[Stored data entries]
(* ===== verification/FallbackProps.v ===== *)
(** Correctness of the fallback windows: records leave the receive window once, in
    order, inside its budgets; a gap is repaired from the send window's cache; a
    record is retried at most three times. *)

From S2P Require Import Prelude.
From S2P Require Import ProtocolId.
From S2P Require Import NoiseRecord.
From S2P Require Import NoisePrologue.
From S2P Require Import Fallback.
From stdpp Require Import options.
Set Warnings "-clear-no-such-hyp".

(** ** Maps whose keys are an interval *)

Definition interval (a b : Z) : gset Z := list_to_set (seqZ a (b - a)).

Lemma elem_interval a b k : k ∈ interval a b <-> a <= k < b.
Proof. unfold interval. rewrite elem_of_list_to_set, elem_of_seqZ. lia. Qed.

Lemma size_interval a b : a <= b -> Z.of_nat (size (interval a b)) = b - a.
Proof.
  intros Hab. unfold interval. rewrite size_list_to_set by apply NoDup_seqZ.
  rewrite length_seqZ. lia.
Qed.

Lemma first_key_spec {A} (m : gmap Z A) :
  match first_key m with
  | None => m = ∅
  | Some k => k ∈ dom m /\ forall j, j ∈ dom m -> k <= j
  end.
Proof.
  unfold first_key.
  apply (map_fold_weak_ind (fun r m => match r with
    | None => m = ∅ | Some k => k ∈ dom m /\ forall j, j ∈ dom m -> k <= j end)); [done|].
  intros i x m' r Hi Hr. destruct r as [k|].
  - destruct Hr as [Hk Hmin]. rewrite dom_insert. split; [|set_unfold; intros j [->|Hj]; [lia|]; specialize (Hmin j Hj); lia].
    destruct (Z.min_spec i k) as [[_ ->]|[_ ->]]; set_solver.
  - subst m'. rewrite dom_insert, dom_empty_L. split; [set_solver|]. intros j Hj. set_unfold. lia.
Qed.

## Problem details
Could you write out the full data verbatim?

## Answer to the problem
(* ===== verification/FallbackProps.v ===== *)
(** Correctness of the fallback windows: records leave the receive window once, in
    order, inside its budgets; a gap is repaired from the send window's cache; a
    record is retried at most three times. *)

From S2P Require Import Prelude.
From S2P Require Import ProtocolId.
From S2P Require Import NoiseRecord.
From S2P Require Import NoisePrologue.
From S2P Require Import Fallback.
From stdpp Require Import options.
Set Warnings "-clear-no-such-hyp".

(** ** Maps whose keys are an interval *)

Definition interval (a b : Z) : gset Z := list_to_set (seqZ a (b - a)).

Lemma elem_interval a b k : k ∈ interval a b <-> a <= k < b.
Proof. unfold interval. rewrite elem_of_list_to_set, elem_of_seqZ. lia. Qed.

Lemma size_interval a b : a <= b -> Z.of_nat (size (interval a b)) = b - a.
Proof.
  intros Hab. unfold interval. rewrite size_list_to_set by apply NoDup_seqZ.
  rewrite length_seqZ. lia.
Qed.

Lemma first_key_spec {A} (m : gmap Z A) :
  match first_key m with
  | None => m = ∅
  | Some k => k ∈ dom m /\ forall j, j ∈ dom m -> k <= j
  end.
Proof.
  unfold first_key.
  apply (map_fold_weak_ind (fun r m => match r with
    | None => m = ∅ | Some k => k ∈ dom m /\ forall j, j ∈ dom m -> k <= j end)); [done|].
  intros i x m' r Hi Hr. destruct r as [k|].
  - destruct Hr as [Hk Hmin]. rewrite dom_insert. split; [|set_unfold; intros j [->|Hj]; [lia|]; specialize (Hmin j Hj); lia].
    destruct (Z.min_spec i k) as [[_ ->]|[_ ->]]; set_solver.
  - subst m'. rewrite dom_insert, dom_empty_L. split; [set_solver|]. intros j Hj. set_unfold. lia.
Qed.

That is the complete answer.